Working with Oregon-based clients can provide significant tax benefits

A review of the rules for what happens when service-based income earns revenue outside of the state

Penny Sweeting

For Washington-based service businesses, working with Oregon-based clients can provide significant tax benefits. This is due to the nexus standards defined under RCW 82.04.460, which allow a service business with receipts in more than one state to apportion revenues based on where the benefit of the services are received. However, not all states are in agreement with this method, so let’s review the unusual rules for what happens when service-based income earns revenue outside of Washington.

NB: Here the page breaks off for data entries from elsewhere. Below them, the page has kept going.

(** * Remote job orchestration over SSH: a model of [ssh_manager.py]

    The development embeds the [SSHManager] class of [src/ssh_manager.py]:
    session handling ([connect], [disconnect]), remote command execution and
    file transfer, the job launcher, the local job registry (one JSON file
    per job under [remote_jobs/]) and the polling status tracker.  It also
    embeds the retrieval of a job's artifacts, the [AutodlSSHManager]
    subclass, the process-wide manager of the module ([get_ssh_manager],
    [connect_ssh], [disconnect_ssh]) and the [ssh_status] endpoint of
    [src/api.py].

    Conventions of the model:
    - Python [str] is [string]; a character is a code point below 256.
    - A Python [float] is represented by the text [json.dumps] prints for
      it (see [JFloat]); arithmetic on floats is not modelled.
    - [json.dumps] and [json.loads] are modelled by a printer and a
      decoder on [string]; the decoder is proved to invert the printer.
    - The local disk is a finite map from path text to a file or a
      directory; paths are not resolved ([..], links).
    - The remote host, the SSH library and the temporary-file name generator
      are an environment [Env] whose answers may depend on everything that
      happened so far; every theorem quantifies over all environments.
    - [close()] of the library's client objects does not raise.
    - [logger] calls are not part of the modelled state. *)

From Stdlib Require Import ZArith Ascii String List Bool Lia.
From Stdlib Require Import DecimalString DecimalZ DecimalPos DecimalNat.
From stdpp Require Import base option gmap strings.

Local Open Scope string_scope.
Local Open Scope Z_scope.

Set Warnings "-register-all".

(** ** Text helpers: the [str] methods the source uses *)

Module Text.

Definition dq : ascii := "034"%char.
Definition nl : ascii := "010"%char.
Definition cr : ascii := "013"%char.
Definition tab : ascii := "009"%char.
Definition bs : ascii := "008"%char.
Definition ff : ascii := "012"%char.
Definition bsl : ascii := "\"%char.

Definition code (c : ascii) : nat := nat_of_ascii c.

(** [prefix p s]: [s.startswith(p)]. *)
Fixpoint starts_with (p s : string) : bool :=
  match p, s with
  | EmptyString, _ => true
  | String a p', String b s' => if Ascii.eqb a b then starts_with p' s' else false
  | String _ _, EmptyString => false
  end.

(** [needle in hay]. *)
Fixpoint contains (needle hay : string) : bool :=
  if starts_with needle hay then true
  else match hay with
       | EmptyString => false
       | String _ hay' => contains needle hay'
       end.

(** [str.lower()] on code points below 256: A-Z and the Latin-1 capitals
    U+00C0..U+00DE (except the multiplication sign U+00D7) move by 32. *)
Definition lower_char (c : ascii) : ascii :=
  let n := code c in
  if ((65 <=? n) && (n <=? 90))%nat then ascii_of_nat (n + 32)
  else if ((192 <=? n) && (n <=? 222) && negb (n =? 215))%nat then ascii_of_nat (n + 32)
  else c.

Fixpoint lower (s : string) : string :=
  match s with
  | EmptyString => EmptyString
  | String c s' => String (lower_char c) (lower s')
  end.

(** [str.isspace()] per character, code points below 256. *)
Definition is_space (c : ascii) : bool :=
  let n := code c in
  (((9 <=? n) && (n <=? 13)) || ((28 <=? n) && (n <=? 32)) || (n =? 133) || (n =? 160))%nat.

Fixpoint lstrip (s : string) : string :=
  match s with
  | String c s' => if is_space c then lstrip s' else s
  | EmptyString => EmptyString
  end.

Fixpoint rstrip (s : string) : string :=
  match s with
  | EmptyString => EmptyString
  | String c s' =>
      match rstrip s' with
      | EmptyString => if is_space c then EmptyString else String c EmptyString
      | r => String c r
      end
  end.

(** [str.strip()]. *)
Definition strip (s : string) : string := rstrip (lstrip s).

In Oregon, sales are based on where services are performed, whereas in Washington, sales are based on where the benefit of the service is received. For instance, if you are an architect with an office in Washington where a majority of services are performed and you are working on a project based in Oregon, the benefit for the work is received outside of Washington and may be excluded from Washington Business & Occupations (B&O) sales. However, on that same transaction in Oregon, the rules to determine the amount of sales to apportion to the state are based on where the costs to perform the service are performed. In this example, the costs are incurred at the Washington office, so the revenue associated with that transaction will not be automatically apportioned to Oregon, resulting in no tax in Washington or in Oregon.

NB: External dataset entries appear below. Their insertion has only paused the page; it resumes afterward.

Lemma read_completion_submits_write_witness :
  let status0 := init_copying_status QUEUE_SIZE 20000 3 4 in
  let status := prepare_read_request READ_BLOCK_SIZE status0 0 in
  let done_req := {| cqe_user_data := 0; res := 8192 |} in
  exists status' write_sqe,
    handle_cqe READ_BLOCK_SIZE status done_req = Running status'
    /\ sq (io_ring status') = sq (io_ring status) ++ [write_sqe]
    /\ opcode write_sqe = IORING_OP_WRITE_FIXED
    /\ off write_sqe = 0
    /\ len write_sqe = 8192.
Proof.
  intros status0 status done_req.
  destruct (read_completion_submits_write READ_BLOCK_SIZE status0 status 0 done_req)
    as (read_sqe & block & Hsq & _ & _ & _ & _ & Hok).
  - subst status0. cbn [init_copying_status block_statuses].
    rewrite length_replicate. unfold QUEUE_SIZE. lia.
  - vm_compute. discriminate.
  - reflexivity.
  - reflexivity.
  - destruct (Hok ltac:(cbn; lia))
      as (status' & write_sqe & Hh & _ & Hsq' & Hop & _ & Hoff & Hlen & _).
    exists status', write_sqe. split; [exact Hh|]. split; [exact Hsq'|].
    split; [exact Hop|].
    vm_compute in Hsq. injection Hsq as <-.
    rewrite Hoff, Hlen. split; reflexivity.
Defined.

End IoUringSteps.

(** ** Files *)

Lemma pread_lookup (f : file) (off n : Z) (j : nat) :
  Z.of_nat j < n -> pread f off n !! j = f !! (Z.to_nat off + j)%nat.
Proof.
  intros H. unfold pread. rewrite lookup_take_lt by lia. apply lookup_drop.
Qed.

Lemma pread_length (f : file) (off n : Z) :
  0 <= off -> 0 <= n ->
  Z.of_nat (length (pread f off n)) = Z.max 0 (Z.min n (Z.of_nat (length f) - off)).
Proof.
  intros Hoff Hn. unfold pread. rewrite length_take, length_drop. lia.
Qed.

Lemma fill_buffer_lookup (buf data : list byte) (j : nat) :
  (j < length data)%nat -> fill_buffer buf data !! j = data !! j.
Proof. intros H. unfold fill_buffer. apply lookup_app_l. exact H. Qed.

Lemma pwrite_length (f : file) (off : Z) (data : list byte) :
  (Z.to_nat off <= length f)%nat ->
  length (pwrite f off data) = (length f `max` (Z.to_nat off + length data))%nat.
Proof.
  intros H. unfold pwrite.
  rewrite !length_app, length_take, length_replicate, length_drop. lia.
Qed.

Lemma pwrite_lookup_in (f : file) (off : Z) (data : list byte) (i : nat) :
  (Z.to_nat off <= length f)%nat ->
  (Z.to_nat off <= i < Z.to_nat off + length data)%nat ->
  pwrite f off data !! i = data !! (i - Z.to_nat off)%nat.
Proof.
  intros Hf Hi. unfold pwrite.
  rewrite lookup_app_r by (rewrite length_take; lia).
  rewrite length_take.
  replace (Z.to_nat off - length f)%nat with 0%nat by lia. cbn [replicate app].
  rewrite lookup_app_l by lia. f_equal. lia.
Qed.

Lemma pwrite_lookup_out (f : file) (off : Z) (data : list byte) (i : nat) :
  (Z.to_nat off <= length f)%nat ->
  (i < Z.to_nat off \/ Z.to_nat off + length data <= i)%nat ->
  pwrite f off data !! i = f !! i.
Proof.
  intros Hf Hi. unfold pwrite.
  replace (Z.to_nat off - length f)%nat with 0%nat by lia. cbn [replicate app].
  destruct Hi as [Hi|Hi].
  - rewrite lookup_app_l by (rewrite length_take; lia).
    apply lookup_take_lt. exact Hi.
  - rewrite lookup_app_r by (rewrite length_take; lia).
    rewrite length_take.
    rewrite lookup_app_r by lia.
    rewrite lookup_drop. f_equal. lia.
Qed.
(** ** Metastore transactions

    Modelled from the spec: [metastore.mustUpdate] is declared outside the
    source files.  Section 4.1: an exclusive write transaction whose failure
    aborts.  The closure [fn] runs on the store; what it assigned to the
    variables it captured is its first result.  When [fn] returns an error
    the store is left as it was. *)
Definition mustUpdate {A : Type}
    (fn : metatx → outcome (A * option error * metatx)) (store : metatx)
    : outcome (A * option error * metatx) :=
  r ← fn store;
  match r with
  | (a, Some e, _) => mret (a, Some e, store)
  | (a, None, store') => mret (a, None, store')
  end.

(** ** Constructors declared outside the source files *)

Definition newShard : Shard := mkShard 0%N [] None.
Definition newShardGroup : ShardGroup := mkShardGroup 0%N 0 0 [].
Definition newDatabase : database := mkDatabase "" ∅ "" ∅ [].

(** Modelled from the spec: [Shard.HasDataNodeID] is declared outside the
    source files; section 3: "A shard lives on exactly the nodes listed." *)
Definition HasDataNodeID (id : N) (sh : Shard) : bool :=
  bool_decide (id ∈ sh_DataNodeIDs sh).

(** Modelled from the spec: [RetentionPolicy.shardGroupByTimestamp] is
    declared outside the source files; section 4.6: an existing group of the
    policy contains the timestamp, the window of a group being
    [[startTime, endTime)]. *)
Definition groupContains (t : Z) (g : ShardGroup) : bool :=
  bool_decide (g_StartTime g ≤ t < g_EndTime g).
Definition rp_shardGroupByTimestamp (rp : RetentionPolicy) (t : Z)
    : option ShardGroup :=
  head (filter (λ g, groupContains t g = true) (rp_shardGroups rp)).

(** Modelled from the spec: [database.shardGroupByTimestamp] is declared
    outside the source files; section 4.7: resolve the retention policy, fail
    if it is missing, then locate the group by timestamp, nil if none. *)
Definition db_shardGroupByTimestamp (db : database) (policy : string) (t : Z)
    : option ShardGroup * option error :=
  match db_policies db !! policy with
  | None => (None, Some ErrRetentionPolicyNotFound)
  | Some rp => (rp_shardGroupByTimestamp rp t, None)
  end.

For a Washington business to benefit from this dislocation, you must first have business activities that are “taxable in another state.” To pass this test your business must meet any of the following three criteria pursuant to the Revised Code of Washington (RCW 82.04.067(1)):

  • Subject to a business activities tax in another state or country on its income from apportionable activities during the current year;
  • Organized or commercially domiciled in another state or country during the current year; or
  • Meets the economic nexus standards of Washington in another state ($53,000 of property or payroll, $267,000 of gross receipts, or at least 25 percent of its total property, payroll, or receipts in another state or country during the prior year).

Lastly, if you have an employee performing services or visiting another state, you may benefit from analysis to confirm if any of the income earned while working in that state might be exempt from the Washington B&O tax.

If you, as a Washington-based service business, have any business activity within Oregon or any other state (including Canada), consider having a tax professional review your transactions to verify if you are apportioning the correct amount of revenue between the various states where you have those activities.

Penny Sweeting, CPA, is a tax manager at Perkins & Co.